Eines Nachmittags kam eine andere Freundin zu Besuch. Sie hatte ihr Rad dabei und wir kamen auf die Idee, zum Kloster zu radeln. Ob wir den Berg dort hoch schaffen würden? Klar, wir hatten neue Räder mit Gangschaltung bekommen. Meine Eltern erlaubten uns die Tour und so fuhren wir motiviert die vielen Kurven hinauf, die uns morgens im Schulbus gar nicht so steil vorkamen wie nun auf dem Fahrrad. Als wir endlich angekommen waren, hatten wir hochrote, überhitzte Köpfe. So klingelten wir an der Klosterpforte. Ein uns unbekannter Pater öffnete. Er unterrichtete nicht in der Schule und schien sich gestört zu fühlen. Schüchtern fragten wir nach dem Einzigen, der uns in den Sinn kam: „Ist Pater Konrady da? Wir möchten ihn gern besuchen. - „Er joggt gerade. Vielleicht habt ihr Glück und trefft ihn in der Nähe der Turnhalle.

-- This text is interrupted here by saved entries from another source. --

(** X22.  The decoder of the main script: the empty string is rejected with
    its own message; a string of an even number of hex digits is decoded
    pair by pair; every other string is rejected as invalid.  The third
    error of the function ("Formato hexadecimal inválido") is never
    thrown.  Decoding the hex form of a byte array gives the array back,
    except for the empty array, whose hex form is the empty string. *)
Theorem legacy_hexToUint8Array_result (hexString : jsstring) :
  (forall bytes,
      LegacyCryptoUtils.hexToUint8Array hexString = Ok bytes
      <-> hexString <> []
          /\ (forall c, In c hexString -> In c Spec.hexAlphabet)
          /\ Nat.even (length hexString) = true
          /\ bytes = Spec.decodePairs hexString)
  /\ (LegacyCryptoUtils.hexToUint8Array hexString
      = Throw (Error (js "String hexadecimal não pode estar vazia"))
      <-> hexString = [])
  /\ (forall e,
         LegacyCryptoUtils.hexToUint8Array hexString = Throw e ->
         hexString <> [] ->
         e = Error (js "String hexadecimal inválida"))
  /\ (forall array,
         LegacyCryptoUtils.hexToUint8Array (LegacyCryptoUtils.uint8ArrayToHex array)
         = match array with
           | [] => Throw (Error (js "String hexadecimal não pode estar vazia"))
           | _ :: _ => Ok array
           end).
Proof.
  cut ((forall bytes,
           LegacyCryptoUtils.hexToUint8Array hexString = Ok bytes
           <-> hexString <> []
               /\ (forall c, In c hexString -> In c Spec.hexAlphabet)
               /\ Nat.even (length hexString) = true
               /\ bytes = Spec.decodePairs hexString)
       /\ (LegacyCryptoUtils.hexToUint8Array hexString
           = Throw (Error (js "String hexadecimal não pode estar vazia"))
           <-> hexString = [])
       /\ (forall e,
              LegacyCryptoUtils.hexToUint8Array hexString = Throw e ->
              hexString <> [] ->
              e = Error (js "String hexadecimal inválida"))).
  { intros (H1 & H2 & H3). repeat (split; [assumption |]). apply legacy_hex_roundtrip. }
  rewrite legacy_hexToUint8Array_cases.
  assert (Hal : forallb isHexDigit hexString = true
                <-> forall c, In c hexString -> In c Spec.hexAlphabet).
  { rewrite forallb_forall. split; intros H c Hc; apply isHexDigit_alphabet; auto. }
  destruct hexString as [| a r]; cbn [AESCrypto.isEmpty].
  - split; [| split].
    + intros bytes. split; [discriminate | intros (H & _); congruence].
    + split; reflexivity.
    + intros e _ H. congruence.
  - destruct (forallb isHexDigit (a :: r)) eqn:Hh; cbn [andb].
    + destruct (Nat.even (length (a :: r))) eqn:He.
      * split; [| split].
        -- intros bytes. split.
           ++ intros [= <-]. split; [discriminate |]. split; [now apply Hal |]. now split.
           ++ intros (_ & _ & _ & ->). reflexivity.
        -- split; discriminate.
        -- intros e H. discriminate H.
      * split; [| split].
        -- intros bytes. split; [discriminate | intros (_ & _ & H & _); discriminate H].
        -- split; [intros H; vm_compute in H; discriminate H | discriminate].
        -- intros e [= <-] _. reflexivity.
    + split; [| split].
      * intros bytes. split; [discriminate |].
        intros (_ & H & _). apply Hal in H. discriminate H.
      * split; [intros H; vm_compute in H; discriminate H | discriminate].
      * intros e [= <-] _. reflexivity.
Qed.
(* ===== verification/JsSort.v ===== *)
(** [Array.prototype.sort] with a comparator, and the removal of duplicates by a [Set].

    The standard requires a stable sort, and says what it gives when the comparator is
    consistent; for such a comparator the result is unique, so that the algorithm does not
    matter. *)
From S2P Require Import Prelude JsString.
From stdpp Require Import sorting.
Open Scope Z_scope.

Section Sort.
Context {A : Type} (compare : A -> A -> Z).

(** [x] goes behind the elements that do not come after it. *)
Fixpoint sort_insert_by (x : A) (xs : list A) : list A :=
  match xs with
  | [] => [x]
  | y :: rest => if compare y x <=? 0 then y :: sort_insert_by x rest else x :: xs
  end.
Definition js_sort (xs : list A) : list A := fold_left (fun sorted x => sort_insert_by x sorted) xs [].

Lemma sort_insert_by_perm x xs : sort_insert_by x xs ≡ₚ x :: xs.
Proof.
  induction xs as [|y rest IH]; [done|]. cbn. destruct (compare y x <=? 0); [|done]. rewrite IH. apply Permutation_swap.
Qed.

Lemma js_sort_perm xs : js_sort xs ≡ₚ xs.
Proof.
  unfold js_sort. rewrite <- (app_nil_r xs) at 2. generalize (@nil A) as acc.
  induction xs as [|x xs IH]; intros acc; [done|]. cbn. rewrite IH, sort_insert_by_perm. symmetry. apply Permutation_middle.
Qed.

Lemma elem_of_js_sort x xs : x ∈ js_sort xs <-> x ∈ xs.
Proof. by rewrite js_sort_perm. Qed.

(** A consistent comparator: the order that it describes is total and transitive. *)
Class Consistent := {
  compare_total : forall x y, 0 < compare x y -> compare y x <= 0;
  compare_trans : forall x y z, compare x y <= 0 -> compare y z <= 0 -> compare x z <= 0;
}.

Context `{Consistent}.
Definition sorted_before (x y : A) : Prop := compare x y <= 0.

Lemma sort_insert_by_sorted x xs : StronglySorted sorted_before xs -> StronglySorted sorted_before (sort_insert_by x xs).
Proof.
  induction 1 as [|y rest Hrest IH Hall]; [repeat constructor|]. cbn. destruct (Z.leb_spec (compare y x) 0) as [Hle|Hgt].
  - constructor; [done|]. rewrite Forall_forall in *. intros z Hz. rewrite sort_insert_by_perm in Hz.
    apply elem_of_cons in Hz as [->|Hz]; [done|by apply Hall].
  - constructor; [by constructor|]. apply compare_total in Hgt. constructor; [done|].
    eapply Forall_impl; [exact Hall|]. intros z Hz. by eapply compare_trans.
Qed.

Lemma js_sort_sorted xs : StronglySorted sorted_before (js_sort xs).
Proof.
  unfold js_sort. assert (StronglySorted sorted_before (@nil A)) as Hnil by constructor.
  revert Hnil. generalize (@nil A) as acc. induction xs as [|x xs IH]; intros acc Hacc; [done|].
  by apply IH, sort_insert_by_sorted.
Qed.

(** Where no two elements are in the same place the result does not depend on the order of
    the input. *)
Definition separated (xs : list A) : Prop :=
  forall x y, x ∈ xs -> y ∈ xs -> compare x y <= 0 -> compare y x <= 0 -> x = y.

Lemma js_sort_unique xs ys : separated xs -> xs ≡ₚ ys -> js_sort xs = js_sort ys.
Proof.
  intros Hsep Hp. apply (StronglySorted_unique_strong sorted_before); try apply js_sort_sorted.
  - intros x y Hx Hy. rewrite elem_of_js_sort in Hx, Hy. rewrite <- Hp in Hy. by apply Hsep.
  - by rewrite (js_sort_perm xs), (js_sort_perm ys).
Qed.
End Sort.

(** [[...new Set(values)].sort((left, right) => left.localeCompare(right))] *)
Section Unique.
Context (localeCompare : string -> string -> Z).
Definition uniqueSorted (values : list string) : list string := js_sort localeCompare (js_dedup values).

Lemma elem_of_uniqueSorted x values : x ∈ uniqueSorted values <-> x ∈ values.
Proof. unfold uniqueSorted. by rewrite elem_of_js_sort, elem_of_js_dedup. Qed.

Lemma NoDup_uniqueSorted values : NoDup (uniqueSorted values).
Proof. unfold uniqueSorted. rewrite js_sort_perm. apply NoDup_js_dedup. Qed.

(** Equal results come from equal sets, whatever the collation; the converse needs a
    collation that tells the values apart. *)
Lemma uniqueSorted_same xs ys : uniqueSorted xs = uniqueSorted ys -> forall x, x ∈ xs <-> x ∈ ys.
Proof. intros E x. by rewrite <- (elem_of_uniqueSorted x xs), E, elem_of_uniqueSorted. Qed.

Lemma same_uniqueSorted `{!Consistent localeCompare} xs ys :
  separated localeCompare xs -> (forall x, x ∈ xs <-> x ∈ ys) -> uniqueSorted xs = uniqueSorted ys.
Proof.
  intros Hsep Hset. apply js_sort_unique; [done| |].
  - intros x y Hx Hy. rewrite elem_of_js_dedup in Hx, Hy. by apply Hsep.
  - apply NoDup_Permutation; [apply NoDup_js_dedup..|]. intros x. by rewrite !elem_of_js_dedup.
Qed.

Lemma uniqueSorted_idem `{!Consistent localeCompare} xs :
  separated localeCompare xs -> uniqueSorted (uniqueSorted xs) = uniqueSorted xs.
Proof.
  intros Hsep. apply same_uniqueSorted; [|intros x; apply elem_of_uniqueSorted].
  intros x y Hx Hy. rewrite elem_of_uniqueSorted in Hx, Hy. by apply Hsep.
Qed.
End Unique.
Section Registry.
Context {T : Type} (ttlMs maxEntries : Z).
Notation Registry := (Registry T).
Notation IdempotencyEntry := (IdempotencyEntry T).

Definition new_registry : Registry := mkRegistry [] [] (mkMetrics 0 0 0 0 0 0) [].

(** [this.<counter> += 1; this.observe(d)]. *)
Definition count (d : Disposition) : stm Registry unit := fun r =>
  let c := counters r in
  let c' := match d with
            | hit => mkMetrics 0 (S (hits c)) (misses c) (conflicts c) (evictions c) (expirations c)
            | miss => mkMetrics 0 (hits c) (S (misses c)) (conflicts c) (evictions c) (expirations c)
            | conflict => mkMetrics 0 (hits c) (misses c) (S (conflicts c)) (evictions c) (expirations c)
            | expiration => mkMetrics 0 (hits c) (misses c) (conflicts c) (evictions c) (S (expirations c))
            | capacity => c
            end in
  (mkRegistry (objects r) (entries r) c' (observed r ++ [d]), Ok tt).

(** [entry.settled && entry.expiresAt <= now]. *)
Definition over (now : Z) (e : IdempotencyEntry) : bool :=
  settled e && match expiresAt e with Some t => t <=? now | None => false end.
Definition stale (now : Z) (store : list IdempotencyEntry) (h : nat) : bool :=
  match store !! h with Some e => over now e | None => false end.

(** [prune]: the loop over the entries of the map. *)
Definition delete_entry (key : string) : stm Registry unit := fun r =>
  (mkRegistry (objects r) (jm_delete (entries r) key) (counters r) (observed r), Ok tt).
Fixpoint prune_loop (now : Z) (es : jsmap nat) : stm Registry unit :=
  match es with
  | [] => st_ok tt
  | (key, h) :: es =>
      r ← st_get;
      _ ← (if stale now (objects r) h then _ ← delete_entry key; count expiration else st_ok tt);
      prune_loop now es
  end.
Definition prune (now : Z) : stm Registry unit :=
  r ← st_get; prune_loop now (entries r).

Definition ensureCapacity : stm Registry unit :=
  r ← st_get;
  if Z.of_nat (jm_size (entries r)) <? maxEntries then st_ok tt
  else
    _ ← count capacity;
    st_throw LIMIT_EXCEEDED
      "The browser idempotency registry is at capacity with unexpired operations.".

(** What [run] does with the operation it is given: call it at once, leave it and
    answer the promise of an entry, or start it as a new entry. *)
Inductive Run := CalledDirectly | Joined (handle : nat) | Started (handle : nat).

Definition no_key (key : option string) : bool :=
  match key with Some k => sempty k | None => true end.

Definition add_entry (key fp : string) : stm Registry Run := fun r =>
  let h := length (objects r) in
  (mkRegistry (objects r ++ [mkEntry fp None false queued]) (jm_set (entries r) key h)
     (counters r) (observed r), Ok (Started h)).

Definition run (key : option string) (fp : string) (now : Z) : stm Registry Run :=
  if no_key key then st_ok CalledDirectly
  else
    let key := default EmptyString key in
    _ ← prune now;
    r ← st_get;
    match jm_get (entries r) key with
    | Some h =>
        match objects r !! h with
        | Some existing =>
            if negb (fingerprint existing =s fp) then
              _ ← count conflict;
              st_throw IDEMPOTENCY_KEY_CONFLICT
                "The idempotency key is already associated with a different browser operation fingerprint."
            else
              _ ← count hit;
              st_ok (Joined h)
        | None => st_lift (Err (Native "TypeError"))
        end
    | None =>
        _ ← ensureCapacity;
        _ ← count miss;
        add_entry key fp
    end.

Definition snapshot (now : Z) : stm Registry Metrics :=
  _ ← prune now;
  r ← st_get;
  let c := counters r in
  st_ok (mkMetrics (jm_size (entries r)) (hits c) (misses c) (conflicts c) (evictions c) (expirations c)).
Definition size (now : Z) : stm Registry nat := m ← snapshot now; st_ok (m_entries m).

(** [.then(operation)]: the operation is called; and the two handlers of its
    outcome, with their reading of the clock. *)
Definition set_object (h : nat) (e : IdempotencyEntry) (r : Registry) : Registry :=
  mkRegistry (<[h := e]> (objects r)) (entries r) (counters r) (observed r).
Definition invoke (h : nat) (r : Registry) : option Registry :=
  e ← objects r !! h;
  match value e with
  | queued => Some (set_object h (mkEntry (fingerprint e) (expiresAt e) (settled e) invoked) r)
  | _ => None
  end.
Definition settle (h : nat) (now : Z) (outcome : result exn T) (r : Registry) : option Registry :=
  e ← objects r !! h;
  match value e with
  | invoked =>
      Some (set_object h (mkEntry (fingerprint e) (Some (now + ttlMs)) true
              (match outcome with Ok v => fulfilled v | Err x => rejected x end)) r)
  | _ => None
  end.

(** *** Histories: calls, turns of the event loop and readings of the metrics *)
Inductive Input :=
| Call (key : option string) (fp : string) (now : Z)
| Invoke (handle : nat)
| Settle (handle : nat) (now : Z) (outcome : result exn T)
| Read (now : Z).
Inductive Output := Answered (answer : result exn Run) | Shown (metrics : result exn Metrics) | Quiet.

Definition step (i : Input) (r : Registry) : option (Registry * Output) :=
  match i with
  | Call key fp now => let '(r', a) := run key fp now r in Some (r', Answered a)
  | Invoke h => r' ← invoke h r; Some (r', Quiet)
  | Settle h now outcome => r' ← settle h now outcome r; Some (r', Quiet)
  | Read now => let '(r', m) := snapshot now r in Some (r', Shown m)
  end.

(** [runs tr r]: the registry is [r] after the events of [tr]. *)
Inductive runs : list (Input * Output) -> Registry -> Prop :=
| runs_nil : runs [] new_registry
| runs_step tr r i r' o : runs tr r -> step i r = Some (r', o) -> runs (tr ++ [(i, o)]) r'.

(** The reading of the clock an event makes. *)
Definition reading (i : Input) : option Z :=
  match i with
  | Call key _ now => if no_key key then None else Some now
  | Invoke _ => None
  | Settle _ now _ => Some now
  | Read now => Some now
  end.

(** The operation of a handle settled at a time, and the clock was later read at
    or after the end of its life. *)
Definition settled_in (tr : list (Input * Output)) (h : nat) (t : Z) (later : list (Input * Output)) : Prop :=
  exists before outcome o, tr = before ++ (Settle h t outcome, o) :: later.
Definition released (tr : list (Input * Output)) (h : nat) : Prop :=
  exists t later i o u,
    settled_in tr h t later /\ (i, o) ∈ later /\ reading i = Some u /\ t + ttlMs <= u.
Definition started (tr : list (Input * Output)) (key fp : string) (h : nat) : Prop :=
  exists now, (Call (Some key) fp now, Answered (Ok (Started h))) ∈ tr.
End Registry.
Arguments Input T : clear implicits.

(** *** Pruning *)
Section Prune.
Context {T : Type} (ttlMs maxEntries : Z).
Notation Registry := (Registry T).

Definition fresh_entries (now : Z) (r : Registry) : jsmap nat :=
  List.filter (fun e => negb (stale now (objects r) e.2)) (entries r).

(** What the size and the counters of a registry keep in step. *)
Definition balanced (r : Registry) : Prop :=
  misses (counters r) = (jm_size (entries r) + expirations (counters r))%nat
  /\ misses (counters r) = length (objects r) /\ evictions (counters r) = 0%nat.

Lemma filter_delete (f : string * nat -> bool) m k h :
  jm_wf m -> jm_get m k = Some h -> f (k, h) = false ->
  List.filter f (jm_delete m k) = List.filter f m.
Proof.
  unfold jm_wf, jm_delete. induction m as [|[k0 h0] m IH]; simpl; intros Hw Hg Hf; [done|].
  inversion Hw as [|? ? Hn Hw']; subst. destruct (k =s k0) eqn:E; simpl.
  - apply String.eqb_eq in E as ->. simplify_eq. rewrite Hf.
    change (List.filter f (jm_delete m k0) = List.filter f m). rewrite jm_delete_fresh; [done|].
    by apply jm_get_none.
  - rewrite (IH Hw' Hg Hf). done.
Qed.

Lemma filter_all {A} (f : A -> bool) xs : (forall x, x ∈ xs -> f x = true) -> List.filter f xs = xs.
Proof.
  induction xs as [|x xs IH]; simpl; intros H; [done|].
  rewrite (H x), IH; [done| |left]. intros y Hy. apply H. by right.
Qed.

Lemma size_delete (m : jsmap nat) k h :
  jm_wf m -> jm_get m k = Some h -> jm_size m = S (jm_size (jm_delete m k)).
Proof. intros Hw Hg. rewrite !jm_size_keys, (jm_keys_delete m k h Hw Hg). done. Qed.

Hinter der Schulturnhalle befand sich ein kleiner, von den Biologielehrern zu Lehrzwecken angelegter Teich. Dorthin schoben wir unsere Räder. Als wir hinter der Halle um die Ecke bogen, stand Pater Konrady tatsächlich da.
Zum ersten Mal sah ich ihn, der sonst nur grau oder schwarz trug, in verwaschenen Blue Jeans und dunkelblauem Polohemd mit Sportschuhen an den Füßen. Unter dem Poloshirt zeichnete sich ein kleiner, sympathischer Bauchansatz ab. Erhitzt waren wir alle: er vom Joggen, wir vom Radfahren. Lächelnd sah er uns an. Seine Augen blitzten. Er freute sich, dass wir ihn besuchten. Scheinbar passierte das nicht oft. „Kommt mit in die Küche! Dort gibt uns die Köchin etwas Kühles zu trinken. Es gab herrlich kalten Sprudel. Tat das gut! „Wart ihr eigentlich schon in der neuen Bibliothek, die von Pater Hermann betreut wird?